== Problem details ==
Could you output exactly the lines from the one containing "duration := d;" through the end of the records below, and nothing more?

== Listed records ==
◇ ◇ ◇

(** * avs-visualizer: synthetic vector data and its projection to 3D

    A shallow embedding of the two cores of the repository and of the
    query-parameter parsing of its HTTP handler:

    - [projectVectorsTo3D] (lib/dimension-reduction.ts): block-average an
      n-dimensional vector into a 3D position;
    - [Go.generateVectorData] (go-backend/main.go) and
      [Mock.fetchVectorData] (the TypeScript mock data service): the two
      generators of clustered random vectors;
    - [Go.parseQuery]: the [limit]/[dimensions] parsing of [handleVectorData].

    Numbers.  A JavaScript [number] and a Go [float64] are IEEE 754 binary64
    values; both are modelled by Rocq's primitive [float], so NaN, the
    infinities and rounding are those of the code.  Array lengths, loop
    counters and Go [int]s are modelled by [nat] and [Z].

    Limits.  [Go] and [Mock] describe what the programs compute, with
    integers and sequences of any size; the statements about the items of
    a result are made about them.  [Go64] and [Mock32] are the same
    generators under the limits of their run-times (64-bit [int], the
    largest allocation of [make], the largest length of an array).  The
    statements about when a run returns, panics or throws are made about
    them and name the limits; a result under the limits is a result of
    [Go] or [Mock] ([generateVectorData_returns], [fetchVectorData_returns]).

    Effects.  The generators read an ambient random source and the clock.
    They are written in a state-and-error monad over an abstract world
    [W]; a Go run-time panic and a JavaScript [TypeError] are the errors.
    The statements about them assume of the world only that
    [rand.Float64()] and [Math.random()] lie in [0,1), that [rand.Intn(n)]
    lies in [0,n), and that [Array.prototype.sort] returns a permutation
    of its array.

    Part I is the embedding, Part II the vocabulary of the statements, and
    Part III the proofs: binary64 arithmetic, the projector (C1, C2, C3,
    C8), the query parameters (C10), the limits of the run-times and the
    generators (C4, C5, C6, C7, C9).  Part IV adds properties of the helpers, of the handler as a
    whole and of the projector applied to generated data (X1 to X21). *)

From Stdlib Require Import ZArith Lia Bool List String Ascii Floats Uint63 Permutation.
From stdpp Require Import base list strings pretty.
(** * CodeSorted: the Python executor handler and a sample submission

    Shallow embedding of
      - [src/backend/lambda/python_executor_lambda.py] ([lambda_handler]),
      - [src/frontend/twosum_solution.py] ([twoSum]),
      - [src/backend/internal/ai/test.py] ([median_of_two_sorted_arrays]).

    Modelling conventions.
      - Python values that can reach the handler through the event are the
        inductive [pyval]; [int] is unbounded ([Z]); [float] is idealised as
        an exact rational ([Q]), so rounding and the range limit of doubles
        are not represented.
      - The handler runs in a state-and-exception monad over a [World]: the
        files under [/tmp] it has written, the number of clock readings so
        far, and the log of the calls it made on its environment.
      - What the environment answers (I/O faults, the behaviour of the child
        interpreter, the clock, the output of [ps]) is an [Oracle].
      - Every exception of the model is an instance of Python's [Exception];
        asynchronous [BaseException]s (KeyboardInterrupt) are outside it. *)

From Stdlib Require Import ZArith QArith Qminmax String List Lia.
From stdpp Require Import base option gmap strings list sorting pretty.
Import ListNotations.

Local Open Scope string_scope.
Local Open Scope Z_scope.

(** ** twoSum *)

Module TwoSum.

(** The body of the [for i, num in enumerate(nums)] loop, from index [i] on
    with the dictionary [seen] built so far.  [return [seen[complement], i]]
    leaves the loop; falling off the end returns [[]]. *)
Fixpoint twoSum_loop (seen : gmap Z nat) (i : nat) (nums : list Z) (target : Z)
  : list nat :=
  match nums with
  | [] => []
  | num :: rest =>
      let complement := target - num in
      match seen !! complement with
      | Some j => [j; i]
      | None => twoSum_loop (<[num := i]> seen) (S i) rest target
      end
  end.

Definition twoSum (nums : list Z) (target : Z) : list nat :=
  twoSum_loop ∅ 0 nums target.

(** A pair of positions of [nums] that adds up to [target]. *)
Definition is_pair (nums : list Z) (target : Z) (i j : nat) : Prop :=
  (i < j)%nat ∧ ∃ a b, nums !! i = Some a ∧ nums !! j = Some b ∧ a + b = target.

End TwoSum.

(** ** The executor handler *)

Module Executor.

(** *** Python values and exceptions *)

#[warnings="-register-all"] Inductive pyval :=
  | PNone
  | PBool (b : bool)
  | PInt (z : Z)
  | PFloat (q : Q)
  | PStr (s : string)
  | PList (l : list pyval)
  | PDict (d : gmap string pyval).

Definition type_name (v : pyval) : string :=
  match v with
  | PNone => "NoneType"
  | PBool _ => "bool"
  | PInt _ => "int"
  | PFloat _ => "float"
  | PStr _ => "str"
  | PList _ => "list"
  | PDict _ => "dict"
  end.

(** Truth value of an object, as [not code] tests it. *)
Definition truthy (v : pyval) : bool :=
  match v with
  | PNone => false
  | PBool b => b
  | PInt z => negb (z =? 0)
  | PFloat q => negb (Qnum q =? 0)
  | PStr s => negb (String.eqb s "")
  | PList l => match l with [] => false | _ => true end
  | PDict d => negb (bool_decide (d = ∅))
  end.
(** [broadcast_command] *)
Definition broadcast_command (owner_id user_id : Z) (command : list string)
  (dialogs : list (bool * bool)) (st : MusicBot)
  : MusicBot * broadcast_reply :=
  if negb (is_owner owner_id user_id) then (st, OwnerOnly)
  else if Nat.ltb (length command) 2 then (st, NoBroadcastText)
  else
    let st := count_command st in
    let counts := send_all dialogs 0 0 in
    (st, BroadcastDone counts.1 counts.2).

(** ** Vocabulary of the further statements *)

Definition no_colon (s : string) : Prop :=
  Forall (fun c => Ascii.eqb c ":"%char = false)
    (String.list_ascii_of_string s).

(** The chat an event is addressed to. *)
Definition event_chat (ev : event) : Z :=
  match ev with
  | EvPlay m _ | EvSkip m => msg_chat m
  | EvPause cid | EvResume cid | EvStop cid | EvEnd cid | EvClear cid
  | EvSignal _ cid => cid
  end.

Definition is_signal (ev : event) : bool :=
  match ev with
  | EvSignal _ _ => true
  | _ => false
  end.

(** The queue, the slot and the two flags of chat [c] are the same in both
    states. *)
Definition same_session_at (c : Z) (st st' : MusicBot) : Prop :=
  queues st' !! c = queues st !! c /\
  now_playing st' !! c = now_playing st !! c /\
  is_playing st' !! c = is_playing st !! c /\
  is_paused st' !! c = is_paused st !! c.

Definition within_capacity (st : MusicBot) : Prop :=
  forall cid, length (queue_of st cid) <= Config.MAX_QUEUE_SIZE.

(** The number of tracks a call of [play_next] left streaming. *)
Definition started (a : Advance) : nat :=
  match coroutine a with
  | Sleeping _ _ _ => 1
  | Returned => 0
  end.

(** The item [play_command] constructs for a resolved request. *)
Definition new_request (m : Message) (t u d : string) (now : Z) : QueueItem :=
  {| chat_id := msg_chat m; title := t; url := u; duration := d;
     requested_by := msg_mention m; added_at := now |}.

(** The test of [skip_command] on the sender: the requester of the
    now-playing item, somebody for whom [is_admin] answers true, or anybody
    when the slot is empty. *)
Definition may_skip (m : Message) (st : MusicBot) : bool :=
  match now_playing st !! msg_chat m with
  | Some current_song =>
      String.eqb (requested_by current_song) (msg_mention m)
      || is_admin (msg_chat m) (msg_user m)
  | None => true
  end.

◇ ◇ ◇

== Your solution ==
  {| chat_id := msg_chat m; title := t; url := u; duration := d;
     requested_by := msg_mention m; added_at := now |}.

(** The test of [skip_command] on the sender: the requester of the
    now-playing item, somebody for whom [is_admin] answers true, or anybody
    when the slot is empty. *)
Definition may_skip (m : Message) (st : MusicBot) : bool :=
  match now_playing st !! msg_chat m with
  | Some current_song =>
      String.eqb (requested_by current_song) (msg_mention m)
      || is_admin (msg_chat m) (msg_user m)
  | None => true
  end.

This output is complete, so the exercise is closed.